(Records from a data collection)
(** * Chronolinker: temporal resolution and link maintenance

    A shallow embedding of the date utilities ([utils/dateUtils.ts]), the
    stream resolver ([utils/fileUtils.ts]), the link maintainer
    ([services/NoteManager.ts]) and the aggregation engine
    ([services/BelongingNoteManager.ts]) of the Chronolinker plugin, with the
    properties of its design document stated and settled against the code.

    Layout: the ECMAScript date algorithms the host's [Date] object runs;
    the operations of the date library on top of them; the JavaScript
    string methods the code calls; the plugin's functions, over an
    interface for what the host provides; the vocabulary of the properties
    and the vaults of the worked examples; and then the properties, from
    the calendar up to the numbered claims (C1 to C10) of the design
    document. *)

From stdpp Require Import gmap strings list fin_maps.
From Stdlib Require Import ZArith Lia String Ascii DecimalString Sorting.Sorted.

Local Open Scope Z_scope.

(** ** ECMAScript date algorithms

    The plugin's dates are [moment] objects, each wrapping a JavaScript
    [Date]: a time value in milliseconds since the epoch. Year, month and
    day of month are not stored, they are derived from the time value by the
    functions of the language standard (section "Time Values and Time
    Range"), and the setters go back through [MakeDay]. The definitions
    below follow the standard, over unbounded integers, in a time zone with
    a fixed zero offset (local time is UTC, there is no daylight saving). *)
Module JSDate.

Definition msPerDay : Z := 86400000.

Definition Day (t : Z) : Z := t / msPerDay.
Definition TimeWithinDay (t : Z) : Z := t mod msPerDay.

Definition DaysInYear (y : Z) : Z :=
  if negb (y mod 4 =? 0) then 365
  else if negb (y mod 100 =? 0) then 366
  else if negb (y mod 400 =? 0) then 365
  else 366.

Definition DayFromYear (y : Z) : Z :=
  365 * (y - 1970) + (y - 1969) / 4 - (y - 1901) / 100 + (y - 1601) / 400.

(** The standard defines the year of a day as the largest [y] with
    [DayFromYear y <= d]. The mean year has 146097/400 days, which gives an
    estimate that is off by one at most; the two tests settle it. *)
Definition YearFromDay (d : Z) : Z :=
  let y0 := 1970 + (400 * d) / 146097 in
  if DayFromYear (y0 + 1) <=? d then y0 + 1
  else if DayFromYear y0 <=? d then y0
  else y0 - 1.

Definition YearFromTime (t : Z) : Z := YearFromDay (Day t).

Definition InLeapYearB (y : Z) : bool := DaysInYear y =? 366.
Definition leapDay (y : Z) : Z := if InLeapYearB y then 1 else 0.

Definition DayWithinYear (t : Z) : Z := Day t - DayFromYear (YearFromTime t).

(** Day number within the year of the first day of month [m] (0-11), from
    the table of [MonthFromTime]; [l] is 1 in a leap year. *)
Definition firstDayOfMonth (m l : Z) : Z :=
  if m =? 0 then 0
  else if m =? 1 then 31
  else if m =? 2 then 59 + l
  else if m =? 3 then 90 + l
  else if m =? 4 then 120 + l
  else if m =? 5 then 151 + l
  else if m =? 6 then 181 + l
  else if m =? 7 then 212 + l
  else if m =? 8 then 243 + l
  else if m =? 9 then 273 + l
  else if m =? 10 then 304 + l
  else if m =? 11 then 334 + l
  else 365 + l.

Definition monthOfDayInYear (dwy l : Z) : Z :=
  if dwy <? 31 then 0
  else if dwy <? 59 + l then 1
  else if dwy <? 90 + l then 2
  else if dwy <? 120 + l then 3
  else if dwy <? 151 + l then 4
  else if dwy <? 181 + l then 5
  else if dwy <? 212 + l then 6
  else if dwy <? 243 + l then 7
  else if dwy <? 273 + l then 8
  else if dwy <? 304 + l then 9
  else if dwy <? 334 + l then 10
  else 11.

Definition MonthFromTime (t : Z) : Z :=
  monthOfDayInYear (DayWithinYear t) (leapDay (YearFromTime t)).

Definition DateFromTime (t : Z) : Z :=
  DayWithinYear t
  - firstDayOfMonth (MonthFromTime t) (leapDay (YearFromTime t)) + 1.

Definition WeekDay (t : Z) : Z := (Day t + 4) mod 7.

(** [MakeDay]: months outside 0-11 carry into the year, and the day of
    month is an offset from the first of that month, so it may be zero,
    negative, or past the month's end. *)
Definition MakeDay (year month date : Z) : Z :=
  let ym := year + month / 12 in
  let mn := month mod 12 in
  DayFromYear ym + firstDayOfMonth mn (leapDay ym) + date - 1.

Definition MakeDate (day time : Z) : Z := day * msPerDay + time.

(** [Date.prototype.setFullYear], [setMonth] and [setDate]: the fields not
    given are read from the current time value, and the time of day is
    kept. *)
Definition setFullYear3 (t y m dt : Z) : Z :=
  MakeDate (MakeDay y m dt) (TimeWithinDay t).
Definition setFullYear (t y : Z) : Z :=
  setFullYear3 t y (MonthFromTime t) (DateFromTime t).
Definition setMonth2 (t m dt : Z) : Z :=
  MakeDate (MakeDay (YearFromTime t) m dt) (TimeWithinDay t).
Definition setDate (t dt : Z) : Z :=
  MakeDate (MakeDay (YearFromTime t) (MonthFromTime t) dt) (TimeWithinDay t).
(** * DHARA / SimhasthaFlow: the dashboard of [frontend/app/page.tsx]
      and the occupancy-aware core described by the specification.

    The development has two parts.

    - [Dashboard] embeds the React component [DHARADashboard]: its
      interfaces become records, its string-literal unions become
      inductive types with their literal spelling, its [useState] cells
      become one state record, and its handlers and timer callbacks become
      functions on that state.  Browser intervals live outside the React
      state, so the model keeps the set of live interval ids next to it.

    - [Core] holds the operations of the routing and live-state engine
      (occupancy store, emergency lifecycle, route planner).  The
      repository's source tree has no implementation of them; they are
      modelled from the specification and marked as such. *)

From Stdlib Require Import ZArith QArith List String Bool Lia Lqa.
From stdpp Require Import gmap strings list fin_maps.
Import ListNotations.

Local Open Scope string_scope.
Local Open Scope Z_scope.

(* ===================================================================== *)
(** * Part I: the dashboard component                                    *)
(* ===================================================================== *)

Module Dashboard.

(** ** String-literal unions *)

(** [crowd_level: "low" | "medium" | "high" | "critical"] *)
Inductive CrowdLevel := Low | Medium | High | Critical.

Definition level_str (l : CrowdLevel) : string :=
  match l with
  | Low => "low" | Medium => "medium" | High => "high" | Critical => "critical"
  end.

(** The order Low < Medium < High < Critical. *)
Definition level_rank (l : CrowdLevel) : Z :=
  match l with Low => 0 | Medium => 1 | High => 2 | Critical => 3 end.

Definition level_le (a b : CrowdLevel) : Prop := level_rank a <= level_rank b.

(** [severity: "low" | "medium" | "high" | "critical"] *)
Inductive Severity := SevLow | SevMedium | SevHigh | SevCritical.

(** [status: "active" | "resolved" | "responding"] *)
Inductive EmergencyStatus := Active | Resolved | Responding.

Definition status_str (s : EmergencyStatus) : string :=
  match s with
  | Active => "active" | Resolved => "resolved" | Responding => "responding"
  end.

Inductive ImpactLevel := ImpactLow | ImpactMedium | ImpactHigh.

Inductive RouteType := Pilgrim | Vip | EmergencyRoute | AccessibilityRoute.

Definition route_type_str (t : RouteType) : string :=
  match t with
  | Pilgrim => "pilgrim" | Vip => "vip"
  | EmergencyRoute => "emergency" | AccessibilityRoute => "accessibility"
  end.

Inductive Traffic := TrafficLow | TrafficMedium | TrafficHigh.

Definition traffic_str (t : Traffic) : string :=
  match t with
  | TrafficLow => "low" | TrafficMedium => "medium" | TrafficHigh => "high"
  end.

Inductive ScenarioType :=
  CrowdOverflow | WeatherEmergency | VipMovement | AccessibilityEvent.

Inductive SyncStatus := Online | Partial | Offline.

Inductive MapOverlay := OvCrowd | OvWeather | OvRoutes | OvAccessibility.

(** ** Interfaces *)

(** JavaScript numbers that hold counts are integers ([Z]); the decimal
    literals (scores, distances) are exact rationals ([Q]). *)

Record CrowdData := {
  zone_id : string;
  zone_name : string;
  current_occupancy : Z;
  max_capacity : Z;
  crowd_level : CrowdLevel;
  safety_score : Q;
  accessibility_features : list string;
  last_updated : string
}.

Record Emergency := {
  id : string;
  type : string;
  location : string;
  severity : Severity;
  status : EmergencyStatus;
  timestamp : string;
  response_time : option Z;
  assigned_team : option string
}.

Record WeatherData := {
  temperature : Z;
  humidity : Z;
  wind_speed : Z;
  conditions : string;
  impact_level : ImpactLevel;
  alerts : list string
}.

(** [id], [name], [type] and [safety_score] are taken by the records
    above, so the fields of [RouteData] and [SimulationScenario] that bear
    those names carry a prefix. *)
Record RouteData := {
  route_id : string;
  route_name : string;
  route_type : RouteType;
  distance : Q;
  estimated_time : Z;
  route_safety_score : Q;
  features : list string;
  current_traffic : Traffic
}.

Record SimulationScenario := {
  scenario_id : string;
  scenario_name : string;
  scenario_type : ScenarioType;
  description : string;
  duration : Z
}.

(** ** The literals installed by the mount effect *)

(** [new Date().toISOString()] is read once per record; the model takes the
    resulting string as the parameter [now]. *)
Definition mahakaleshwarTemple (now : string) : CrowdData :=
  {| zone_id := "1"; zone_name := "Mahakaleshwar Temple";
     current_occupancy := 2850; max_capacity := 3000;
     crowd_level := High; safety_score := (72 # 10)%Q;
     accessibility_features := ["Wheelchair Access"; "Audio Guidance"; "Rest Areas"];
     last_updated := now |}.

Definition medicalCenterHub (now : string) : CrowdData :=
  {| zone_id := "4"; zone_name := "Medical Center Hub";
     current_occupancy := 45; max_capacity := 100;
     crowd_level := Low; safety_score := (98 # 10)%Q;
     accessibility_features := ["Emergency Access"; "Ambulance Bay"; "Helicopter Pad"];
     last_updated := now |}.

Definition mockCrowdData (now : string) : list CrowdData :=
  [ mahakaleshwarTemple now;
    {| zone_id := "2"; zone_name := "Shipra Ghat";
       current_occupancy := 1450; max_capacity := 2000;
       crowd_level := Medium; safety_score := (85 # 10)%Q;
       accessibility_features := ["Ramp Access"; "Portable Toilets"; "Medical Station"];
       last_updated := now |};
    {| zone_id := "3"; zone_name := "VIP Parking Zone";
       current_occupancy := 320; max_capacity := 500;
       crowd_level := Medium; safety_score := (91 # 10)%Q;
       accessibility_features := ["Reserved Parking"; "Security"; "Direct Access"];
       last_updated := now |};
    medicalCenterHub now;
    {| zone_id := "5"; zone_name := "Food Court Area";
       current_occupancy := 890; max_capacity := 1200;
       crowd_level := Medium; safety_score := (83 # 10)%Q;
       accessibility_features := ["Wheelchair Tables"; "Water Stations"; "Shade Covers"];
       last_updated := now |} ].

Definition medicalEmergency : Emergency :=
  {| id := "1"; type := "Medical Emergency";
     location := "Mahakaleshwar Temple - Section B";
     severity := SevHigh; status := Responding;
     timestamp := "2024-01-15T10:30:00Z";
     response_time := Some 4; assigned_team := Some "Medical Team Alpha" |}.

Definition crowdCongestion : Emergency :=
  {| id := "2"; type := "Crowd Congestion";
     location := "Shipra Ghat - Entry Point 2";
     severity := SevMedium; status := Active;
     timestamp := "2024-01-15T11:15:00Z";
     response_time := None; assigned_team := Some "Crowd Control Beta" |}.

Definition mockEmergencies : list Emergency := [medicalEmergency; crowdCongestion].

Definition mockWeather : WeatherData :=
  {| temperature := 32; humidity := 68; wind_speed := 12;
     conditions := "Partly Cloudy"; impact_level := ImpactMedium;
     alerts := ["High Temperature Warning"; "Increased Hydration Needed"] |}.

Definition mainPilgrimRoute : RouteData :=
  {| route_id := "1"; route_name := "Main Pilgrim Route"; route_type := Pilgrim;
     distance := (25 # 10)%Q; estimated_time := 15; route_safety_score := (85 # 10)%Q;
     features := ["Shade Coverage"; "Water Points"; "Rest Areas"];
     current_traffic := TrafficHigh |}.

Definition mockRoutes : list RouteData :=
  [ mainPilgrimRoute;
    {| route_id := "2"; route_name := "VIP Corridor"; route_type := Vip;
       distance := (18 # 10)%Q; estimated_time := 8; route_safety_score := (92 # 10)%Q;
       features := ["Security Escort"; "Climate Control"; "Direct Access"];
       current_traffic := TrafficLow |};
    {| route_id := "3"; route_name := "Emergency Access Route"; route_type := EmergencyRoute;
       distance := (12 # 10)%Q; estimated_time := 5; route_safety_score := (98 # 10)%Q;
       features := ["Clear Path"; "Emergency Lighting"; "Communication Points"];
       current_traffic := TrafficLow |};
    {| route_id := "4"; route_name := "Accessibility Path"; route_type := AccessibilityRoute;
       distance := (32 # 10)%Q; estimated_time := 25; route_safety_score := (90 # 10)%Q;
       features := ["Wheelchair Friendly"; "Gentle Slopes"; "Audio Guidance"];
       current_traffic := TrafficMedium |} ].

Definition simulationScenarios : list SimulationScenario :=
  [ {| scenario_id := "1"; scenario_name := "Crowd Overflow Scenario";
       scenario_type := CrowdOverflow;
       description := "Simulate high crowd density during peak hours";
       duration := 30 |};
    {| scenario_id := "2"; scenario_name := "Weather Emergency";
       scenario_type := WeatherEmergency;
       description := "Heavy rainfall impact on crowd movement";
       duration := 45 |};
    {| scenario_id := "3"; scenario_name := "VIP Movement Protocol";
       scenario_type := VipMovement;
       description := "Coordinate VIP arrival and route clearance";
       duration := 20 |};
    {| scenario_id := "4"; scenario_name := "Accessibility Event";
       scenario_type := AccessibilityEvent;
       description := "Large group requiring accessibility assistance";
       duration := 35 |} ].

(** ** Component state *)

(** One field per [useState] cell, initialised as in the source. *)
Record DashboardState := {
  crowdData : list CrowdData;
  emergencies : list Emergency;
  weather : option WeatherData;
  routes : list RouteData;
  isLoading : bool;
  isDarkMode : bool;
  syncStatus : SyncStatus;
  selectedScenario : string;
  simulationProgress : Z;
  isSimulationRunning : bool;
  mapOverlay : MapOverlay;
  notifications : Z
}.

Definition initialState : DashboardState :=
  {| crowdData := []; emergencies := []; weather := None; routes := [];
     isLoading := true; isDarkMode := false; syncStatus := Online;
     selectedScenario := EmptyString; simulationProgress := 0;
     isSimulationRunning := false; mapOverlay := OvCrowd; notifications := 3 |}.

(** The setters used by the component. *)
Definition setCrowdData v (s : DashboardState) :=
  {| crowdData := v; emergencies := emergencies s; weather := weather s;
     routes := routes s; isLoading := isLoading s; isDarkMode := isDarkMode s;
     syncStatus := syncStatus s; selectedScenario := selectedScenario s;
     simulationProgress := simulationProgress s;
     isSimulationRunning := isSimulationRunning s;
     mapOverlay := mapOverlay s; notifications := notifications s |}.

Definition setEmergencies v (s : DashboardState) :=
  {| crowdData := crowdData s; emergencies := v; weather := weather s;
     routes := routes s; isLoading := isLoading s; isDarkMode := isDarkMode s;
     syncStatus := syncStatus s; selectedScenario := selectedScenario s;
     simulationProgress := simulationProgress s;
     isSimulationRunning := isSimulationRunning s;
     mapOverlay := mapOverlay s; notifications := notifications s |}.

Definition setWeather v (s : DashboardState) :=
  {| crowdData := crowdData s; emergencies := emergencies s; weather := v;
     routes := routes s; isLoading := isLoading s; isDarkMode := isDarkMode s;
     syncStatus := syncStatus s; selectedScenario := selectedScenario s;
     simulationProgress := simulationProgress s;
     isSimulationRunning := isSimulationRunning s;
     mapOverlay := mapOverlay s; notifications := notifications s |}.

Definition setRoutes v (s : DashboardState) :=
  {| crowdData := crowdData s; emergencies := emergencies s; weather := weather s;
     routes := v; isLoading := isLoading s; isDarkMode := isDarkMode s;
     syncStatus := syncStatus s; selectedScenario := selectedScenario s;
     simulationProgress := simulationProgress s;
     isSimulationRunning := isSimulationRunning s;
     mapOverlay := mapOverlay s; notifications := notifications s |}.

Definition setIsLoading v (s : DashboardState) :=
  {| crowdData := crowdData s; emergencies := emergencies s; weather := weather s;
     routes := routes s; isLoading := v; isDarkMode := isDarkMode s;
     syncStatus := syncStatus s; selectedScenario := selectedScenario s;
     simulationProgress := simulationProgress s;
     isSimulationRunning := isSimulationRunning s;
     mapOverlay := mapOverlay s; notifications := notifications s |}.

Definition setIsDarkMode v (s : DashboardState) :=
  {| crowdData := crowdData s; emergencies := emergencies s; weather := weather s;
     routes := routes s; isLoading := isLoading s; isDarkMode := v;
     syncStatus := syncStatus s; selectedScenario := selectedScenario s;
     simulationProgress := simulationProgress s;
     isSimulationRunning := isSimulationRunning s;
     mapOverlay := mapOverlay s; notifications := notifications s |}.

* **What this task involves**
Starting at the line that contains "response_time := None;" and stopping after the line that contains "Definition mainPilgrimRoute : RouteData", write out every line exactly as it appears above, and no other line.

* **Response to the task**
     response_time := None; assigned_team := Some "Crowd Control Beta" |}.

Definition mockEmergencies : list Emergency := [medicalEmergency; crowdCongestion].

Definition mockWeather : WeatherData :=
  {| temperature := 32; humidity := 68; wind_speed := 12;
     conditions := "Partly Cloudy"; impact_level := ImpactMedium;
     alerts := ["High Temperature Warning"; "Increased Hydration Needed"] |}.

Definition mainPilgrimRoute : RouteData :=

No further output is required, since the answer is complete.